I wrote earlier about why fear alone does not make people secure in the cybersecurity context. The mechanism is the same here, and the stakes might be higher. PMT explains protective behavior through two parallel appraisals. Threat appraisal asks how severe the consequences would be and how vulnerable I am to them. Coping appraisal asks whether the recommended protective action will actually work and whether I can do it. Fear motivates protective behavior only when both appraisals are positive. High threat without high coping does not produce protection. It produces what Boss and his colleagues, applying PMT to information security in 2015, called fear control. The person manages their emotional fear rather than the actual danger. They deny the risk, they avoid the information, they decide the warnings are overblown.

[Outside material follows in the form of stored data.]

(* ===== verification/AccountSync.v ===== *)
(** * Writing and reading account sync items
    (crates/app-api/src/service: account_sync_support.rs, account_sync_fetch.rs)

    A device adopts an item into its ledger, seals it into its own replica and announces it
    in its change window: a slot per sequence number modulo 256 and the head with the last
    number.  Other devices read the replica, never write it.  The clock, the random bytes
    and the answers of the document store are the environment [Env], which numbers the
    questions it is asked. *)
From S2P Require Import Prelude RustStr Envelope Replicas TimeIndex AccountSyncItem ChannelSeal AccountSyncStore AccountSyncCycle ChannelKeyStore Calls.

#[global] Arguments AccountSyncItem.key {json_value} _.
#[global] Arguments AccountSyncItem.value {json_value} _.
#[global] Arguments op_id {json_value} _.
#[global] Arguments updated_at {json_value} _.

Definition ACCOUNT_SYNC_RECORDS_PER_KEY : nat := 8.
Definition TRUST_ALWAYS_VISIBLE_PREFIX : string := "trust/always-visible/".
Definition add_u64 (x y : Z) : Z := (x + y) mod 2 ^ 64.

Record AccountSyncStatus := {
  st_no_peers : bool;
  st_fetch_failed : bool;
  st_behind : bool;
  st_pending_writes : bool;
  st_rebuilding : bool
}.
#[export] Instance AccountSyncStatus_eq_dec : EqDecision AccountSyncStatus.
Proof. solve_decision. Defined.

(** ** Replicas as sources *)

(** The reads of [DocsSync] on the account's replica: keys, the record of one author and
    key, and a bounded number of records of one key.  A record is its value. *)
Class DocsSource (Src : Type) := {
  source_keys :: KeyIndex string Src;
  query_replica_by_author : Src -> string -> string -> result string (option string);
  query_replica_exact_bounded : Src -> string -> nat -> result string (list string)
}.

(** The in-memory store (crates/docs-sync/src/memory.rs); nothing here reads the content
    hash of an entry. *)
#[export] Instance memory_source : DocsSource MemoryReplica := {
  source_keys := fun m a q => Ok (memory_list_keys (fun v => v) m a q);
  query_replica_by_author := fun m a k => Ok (if decide (own_author m = Some a) then records m !! k else None);
  query_replica_exact_bounded := fun m k limit => Ok (take limit (option_list (records m !! k)))
}.

(** [DocOp::SetJson].  A key is a Rust string, hence UTF-8. *)
Definition set_record (k v : string) (m : MemoryReplica) : MemoryReplica :=
  match decide (forallb (fun kv => valid_utf8 kv.1) (map_to_list (<[k := v]> (records m))) = true) with
  | left H => {| records := <[k := v]> (records m); own_author := own_author m; records_utf8 := H |}
  | right _ => m
  end.

(** ** The environment *)
Record Env := {
  clock : nat -> Z;
  random_bytes : nat -> nat -> string;
  docs_write_ok : nat -> bool;
  discovery_ok : nat -> bool
}.

(** The account and the device it runs on. *)
Record Identity := {
  id_account : string;
  id_keys : AccountSyncKeys;
  id_row_seal : PrivateChannelKeyRowSeal;
  id_docs_author : option string;
  id_device : string
}.

(** The state of the service.  [outside] is the state of the parts that are interfaces here. *)
Record Device (W : Type) := {
  ledger : MemoryAccountSync;
  channel_keys : MemoryPrivateChannelKeys;
  replica : MemoryReplica;
  failed : gset string;
  no_candidates : bool;
  last_status : AccountSyncStatus;
  summary_marks : nat;
  asked : nat;
  outside : W
}.
Arguments ledger {W}. Arguments channel_keys {W}. Arguments replica {W}. Arguments failed {W}. Arguments no_candidates {W}.
Arguments last_status {W}. Arguments summary_marks {W}. Arguments asked {W}. Arguments outside {W}.

Section setters.
Context {W : Type}.
Definition set_ledger (f : MemoryAccountSync -> MemoryAccountSync) (d : Device W) : Device W :=
  {| ledger := f (ledger d); channel_keys := channel_keys d; replica := replica d; failed := failed d; no_candidates := no_candidates d;
     last_status := last_status d; summary_marks := summary_marks d; asked := asked d; outside := outside d |}.
Definition set_channel_keys (f : MemoryPrivateChannelKeys -> MemoryPrivateChannelKeys) (d : Device W) : Device W :=
  {| ledger := ledger d; channel_keys := f (channel_keys d); replica := replica d; failed := failed d; no_candidates := no_candidates d;
     last_status := last_status d; summary_marks := summary_marks d; asked := asked d; outside := outside d |}.
Definition set_replica (f : MemoryReplica -> MemoryReplica) (d : Device W) : Device W :=
  {| ledger := ledger d; channel_keys := channel_keys d; replica := f (replica d); failed := failed d; no_candidates := no_candidates d;
     last_status := last_status d; summary_marks := summary_marks d; asked := asked d; outside := outside d |}.
Definition set_fetch (fs : gset string) (none : bool) (d : Device W) : Device W :=
  {| ledger := ledger d; channel_keys := channel_keys d; replica := replica d; failed := fs; no_candidates := none;
     last_status := last_status d; summary_marks := summary_marks d; asked := asked d; outside := outside d |}.
Definition set_status (s : AccountSyncStatus) (d : Device W) : Device W :=
  {| ledger := ledger d; channel_keys := channel_keys d; replica := replica d; failed := failed d; no_candidates := no_candidates d;
     last_status := s; summary_marks := S (summary_marks d); asked := asked d; outside := outside d |}.
Definition set_outside (w : W) (d : Device W) : Device W :=
  {| ledger := ledger d; channel_keys := channel_keys d; replica := replica d; failed := failed d; no_candidates := no_candidates d;
     last_status := last_status d; summary_marks := summary_marks d; asked := asked d; outside := w |}.

(** The number of the next question. *)
Definition ask_env : Prog (Device W) nat := fun d =>
  (Ok (asked d),
   {| ledger := ledger d; channel_keys := channel_keys d; replica := replica d; failed := failed d; no_candidates := no_candidates d;
      last_status := last_status d; summary_marks := summary_marks d; asked := S (asked d); outside := outside d |}).
End setters.

Section sync.
Context {hex_crate : HexCrate} {crypto : Crypto} {json_value : JsonValue} {aead : Aead}.
Context `{!Json (@AccountSyncItem json_value)} `{!Json SealedAccountSyncItem} `{!Serde AccountSyncChangeV1}.
Context {W : Type} (env : Env) (me : Identity).
#[local] Abbreviation Call := (Prog (Device W)).

Definition now : Call Z := n ← ask_env; mret (clock env n).
Definition random (len : nat) : Call string := n ← ask_env; mret (random_bytes env n len).

(** [local_device_id] *)
Definition local_device_id : Call string :=
  n ← ask_env; lift (if discovery_ok env n then Ok (id_device me) else Err "discovery failed").

(** [apply_doc_op(SetJson)] on the account's replica *)
Definition apply_set_json (k v : string) : Call unit :=
  n ← ask_env;
  _ ← lift (ensure (docs_write_ok env n) "the docs write failed");
  put (set_replica (set_record k v)).

Definition row_of (i : AccountSyncItem) : AccountSyncRow :=
  {| row_key := docs_key (key i); row_op_id := op_id i; row_updated_at := updated_at i; row_value := value_to_string <$> value i |}.

(** [AccountSyncItem::edit] with fresh random bytes *)
Definition edited (k : AccountSyncItemKey) (at_ : Z) (v : option Value) : Call AccountSyncItem :=
  r ← random 16; mret (edit r k at_ v).

(** ** Reading *)

(** [max_by] on versions keeps the last of equal elements. *)
Definition max_version (l : list AccountSyncItem) : option AccountSyncItem :=
  foldl (fun acc x => match acc with
                      | None => Some x
                      | Some y => Some (if rust_leb (updated_at y, op_id y) (updated_at x, op_id x) then x else y)
                      end) None l.

Definition open_record (k : string) (v : string) : option AccountSyncItem :=
  sealed ← from_json (T := SealedAccountSyncItem) v;
  match open (id_keys me) (id_account me) k sealed with Ok i => Some i | Err _ => None end.

Context {Src : Type} `{!DocsSource Src}.

Definition read_account_sync_record (source : Src) (k : string) : result string (option AccountSyncItem) :=
  own ← match id_docs_author me with
        | Some a => r ← query_replica_by_author source a k; mret (r ≫= open_record k)
        | None => mret None
        end;
  match own with
  | Some i => mret (Some i)
  | None =>
      rs ← query_replica_exact_bounded source k ACCOUNT_SYNC_RECORDS_PER_KEY;
      mret (max_version (omap (open_record k) rs))
  end.

(** [read_account_sync_change] *)
Definition read_account_sync_change (source : Src) (k : AccountSyncItemKey) : result string (option AccountSyncChangeV1) :=
  i ← read_account_sync_record source (docs_key k);
  match i ≫= value with
  | None => mret None
  | Some v => c ← ok_of_option "invalid change" (from_value (T := AccountSyncChangeV1) v); mret (Some c)
  end.
End sync.

Section writing.
Context {hex_crate : HexCrate} {crypto : Crypto} {json_value : JsonValue} {aead : Aead}.
Context `{!Json (@AccountSyncItem json_value)} `{!Json SealedAccountSyncItem} `{!Serde AccountSyncChangeV1}.
Context {W : Type} (env : Env) (me : Identity).
#[local] Abbreviation Call := (Prog (Device W)).

(** ** Status *)
Definition account_sync_status (own : string) (d : Device W) : AccountSyncStatus :=
  let cursors := list_account_sync_cursors (ledger d) in
  {| st_no_peers := no_candidates d;
     st_fetch_failed := negb (bool_decide (failed d = ∅));
     st_behind := existsb (fun c => negb (bool_decide (cur_device c = own))
                                    && (bool_decide (is_Some (cycle_prefix c)) || (cur_seq c <? cur_head c))) cursors;
     st_pending_writes := negb (bool_decide (list_unwritten_account_sync_rows 1 (ledger d) = []))
                          || negb (bool_decide (list_unwritten_private_channel_epochs 1 (channel_keys d) = []));
     st_rebuilding := match List.find (fun c => bool_decide (cur_device c = own)) cursors with
                      | None => true
                      | Some c => bool_decide (is_Some (cycle_prefix c))
                      end |}.

Definition refresh_account_sync_status : Call unit := logged (
  own ← local_device_id env me;
  status ← get (account_sync_status own);
  last ← get last_status;
  if decide (status = last) then mret tt else put (set_status status)).

(** ** Writing *)
Definition set_account_sync_entry (i : AccountSyncItem) : Call unit :=
  nonce ← random env 24;
  sealed ← lift (seal (id_keys me) nonce (id_account me) i);
  apply_set_json env (docs_key (key i)) (to_json sealed).

Definition mark_account_sync_item_written (i : AccountSyncItem) : Call unit :=
  _ ← put (match key i with
           | ChannelCapability c e => set_channel_keys (mark_private_channel_epoch_written c e)
           | _ => set_ledger (mark_account_sync_written (row_of i))
           end);
  refresh_account_sync_status.

(** The change of the window: the slot of the next number, then the head. *)
Definition announce (device_id : string) (i : AccountSyncItem) : Call unit :=
  own ← get replica;
  head ← lift (read_account_sync_change me own (ChangeHead device_id));
  let seq := add_u64 (match head with Some h => ch_seq h | None => 0 end) 1 in
  at_ ← now env;
  slot ← edited env (change_slot device_id seq) at_ (Some (to_value {| ch_seq := seq; ch_docs_key := docs_key (key i) |}));
  _ ← set_account_sync_entry slot;
  new_head ← edited env (ChangeHead device_id) at_ (Some (to_value {| ch_seq := seq; ch_docs_key := "" |}));
  set_account_sync_entry new_head.

Definition try_write_account_sync_item (i : AccountSyncItem) : Call unit :=
  device_id ← local_device_id env me;
  _ ← set_account_sync_entry i;
  _ ← announce device_id i;
  mark_account_sync_item_written i.

Definition write_account_sync_item (i : AccountSyncItem) : Call unit :=
  _ ← logged (try_write_account_sync_item i);
  refresh_account_sync_status.

Definition adopt (r : AccountSyncRow) : Call bool := fun d =>
  let '(b, m) := adopt_account_sync_row r (ledger d) in (Ok b, set_ledger (fun _ => m) d).

Definition publish_account_sync_item (i : AccountSyncItem) : Call unit :=
  adopted ← adopt (row_of i);
  if (adopted : bool) then write_account_sync_item i else mret tt.

(** [holds_account_sync_item] *)
Definition holds_account_sync_item (i : AccountSyncItem) (d : Device W) : bool :=
  match get_account_sync_row (ledger d) (docs_key (key i)) with
  | Some r => (row_updated_at r =? updated_at i) && bool_decide (row_op_id r = op_id i)
  | None => false
  end.
End writing.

Now look at the AI safety discourse through this lens. Threat appraisal is running at maximum. The severity of the threat is described in language that borrows directly from nuclear risk: catastrophic, existential, irreversible. The vulnerability is universal. Every person, every organization, every government is exposed. The scenario is global and it could happen soon. The threat side of PMT could not be stronger. And the result has been a wave of public concern followed by a noticeable shift toward dismissal. The more apocalyptic the warning, the more the response from the broader industry and the public has shifted toward a kind of learned denial. The risks are overblown. The timeline is speculative. The people warning about extinction are the same people building the systems. This is fear control unfolding exactly as PMT predicts.

The coping side of PMT is where the AI safety picture falls apart. What is the recommended protective action in most AI safety warnings? Sign the letter. Pause training. Support a moratorium. These are not coping appraisals in the PMT sense, because they fail both efficacy questions. Response efficacy: will signing a letter actually reduce AI risk? The link between the action and the outcome is uncertain and indirect. Self-efficacy: can I personally do anything that changes the trajectory? The answer for most people and even most organizations is no. So the coping appraisal fails, the threat appraisal stays high, and the individual or organization slides into fear control. The mechanism is textbook.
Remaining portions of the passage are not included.